Appendix (for reading content...etc)
Estuaries
1) Fresh water from land enters the ocean through rivers, streams, and groundwater flowing through valleys. These valleys that channel fresh water from land to the salty ocean, which range from extremely narrow stream-cut channels to remarkably broad lagoons behind long barrier islands, are called estuaries.
2) A number of types of estuaries are commercially vital. Many commercially important estuaries are the mouths of major rivers. The powerful flow of water in major rivers maintains channels that are deep enough for navigation by ocean-bound vessels, and the rivers themselves provide transportation of goods to points farther inland. In addition, estuaries formed as a result of tectonic or glacial activity are sometimes sufficiently deep to provide ports for oceangoing vessels. The types of estuaries that are not viable as ports of call for ocean commerce are those that are not wide enough, not deep enough, and not powerful enough to prevent the buildup of sediment.
3) Estuary systems, which vary to reflect the geology of the coasts where they are found, can be broadly categorized as one of two different types. One type of estuary system is the type that is found in flooded coastal plains, the broad land areas that extend out to the continental shelves, on the Atlantic coasts of North and South America, Europe, and Africa, for example. The other category of estuary system encompasses the mountainous coasts, with their rugged topography, such as those found along the Pacific coasts of North and South America.

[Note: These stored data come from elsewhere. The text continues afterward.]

(** [int(str(z))] gives [z] back. *)
Lemma int_of_str_of_int (z : Z) : int_of_str (str_of_int z) = Some z.
Proof.
  unfold int_of_str, str_of_int.
  destruct z as [|p|p]; [reflexivity|..]; cbn [Z.to_int NilZero.string_of_int].
  - pose proof (DecimalPos.Unsigned.to_uint_nonnil p) as Hnil.
    assert (Hs : NilZero.string_of_uint (Pos.to_uint p)
                 = NilEmpty.string_of_uint (Pos.to_uint p))
      by (destruct (Pos.to_uint p); [congruence|..]; reflexivity).
    rewrite Hs. fold (chars (Pos.to_uint p)).
    rewrite strip_no_space by apply chars_no_space.
    pose proof (unsigned_literal_chars _ Hnil) as Hu.
    rewrite DecimalPos.Unsigned.of_to in Hu.
    destruct (Pos.to_uint p); [congruence|..]; exact Hu.
  - pose proof (DecimalPos.Unsigned.to_uint_nonnil p) as Hnil.
    assert (Hs : NilZero.string_of_uint (Pos.to_uint p)
                 = NilEmpty.string_of_uint (Pos.to_uint p))
      by (destruct (Pos.to_uint p); [congruence|..]; reflexivity).
    rewrite Hs. cbn [list_ascii_of_string]. fold (chars (Pos.to_uint p)).
    rewrite strip_no_space
      by (constructor; [reflexivity | apply chars_no_space]).
    rewrite (unsigned_literal_chars _ Hnil), DecimalPos.Unsigned.of_to.
    reflexivity.
Qed.

End IntText.

Example int_of_str_samples :
  int_of_str " -1_000 " = Some (-1000)
  /\ int_of_str "007" = Some 7
  /\ int_of_str "1__0" = None
  /\ int_of_str "5_" = None
  /\ int_of_str "- 5" = None
  /\ int_of_str "1.0" = None
  /\ int_of_str "" = None.
Proof. repeat split. Qed.

Example float_of_int_samples :
  float_of_int 3 = Converted 3%float
  /\ float_of_int (- (2 ^ 53 + 1)) = Converted (-9007199254740992)%float
  /\ float_of_int (2 ^ 1024) = Overflowed.
Proof. repeat split. Qed.

(** ** The record validator *)

Example process_sample : _process_item (sample_item (PyInt 17)) = Some (sample_record 17).
Proof. reflexivity. Qed.

Example process_sample_text_id :
  _process_item (sample_item (PyStr " 1_7 ")) = Some (sample_record 17).
Proof. reflexivity. Qed.

Lemma allowed_is_truthy (v : pyval) :
  in_allowed_models v = true -> truthy v = true.
Proof.
  destruct v as [| | | |s| |]; simpl; try discriminate.
  destruct (String.eqb_spec s "Illustrious") as [->|_]; [reflexivity|].
  destruct (String.eqb_spec s "Flux.1 D") as [->|_]; [reflexivity|].
  destruct (String.eqb_spec s "Pony") as [->|_]; [reflexivity|discriminate].
Qed.
(* ===== verification/_CoqProject ===== *)
-Q . S2P
Spec2Rocq.v
Async.v
JsMap.v
JsString.v
JsSort.v
Schema.v
Zod.v
Auth.v
Storage.v
StorageInv.v
StorageProps.v
StorageAsync.v
Gemini.v
Routes.v
GeminiProps.v
RoutesProps.v
Server.v
Races.v
Editor.v
Pages.v
Dashboard.v
Components.v
EditorPage.v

4) Today, much of the eastern coast of the United States is a flooded coastal plain. During the last Ice Age, much of what is today the submerged continental shelf was exposed as an extended part of the continent. Intricate river systems composed of main rivers and their tributaries cut valleys across the plains to the edge of the shelf, where they released the fresh water that they carried into the ocean. Then, as the ice melted at the end of the Ice Age, rising waters extended inland over the lower areas, creating today’s broad drowned river valleys. On today’s flooded coastal plains, the water is comparatively shallow and huge amounts of sand and sediment are deposited. 6A These conditions foster the growth of extensive long and narrow offshore deposits, many of which are exposed above the water as sandspits or barrier islands. 6B These deposits are constantly being reshaped, sometimes extremely slowly and sometimes quite rapidly, by the forces of water and wind. 6C It is common along flooded coastal plains for drowned river valleys to empty into lagoons that have been created behind the sandspits and barrier islands rather than emptying directly into the ocean. 6D These lagoons support vigorous biological activity inasmuch as they are shallow, which causes them to heat up quickly, and they are fed by a constant inflow of nutrient-rich sediments.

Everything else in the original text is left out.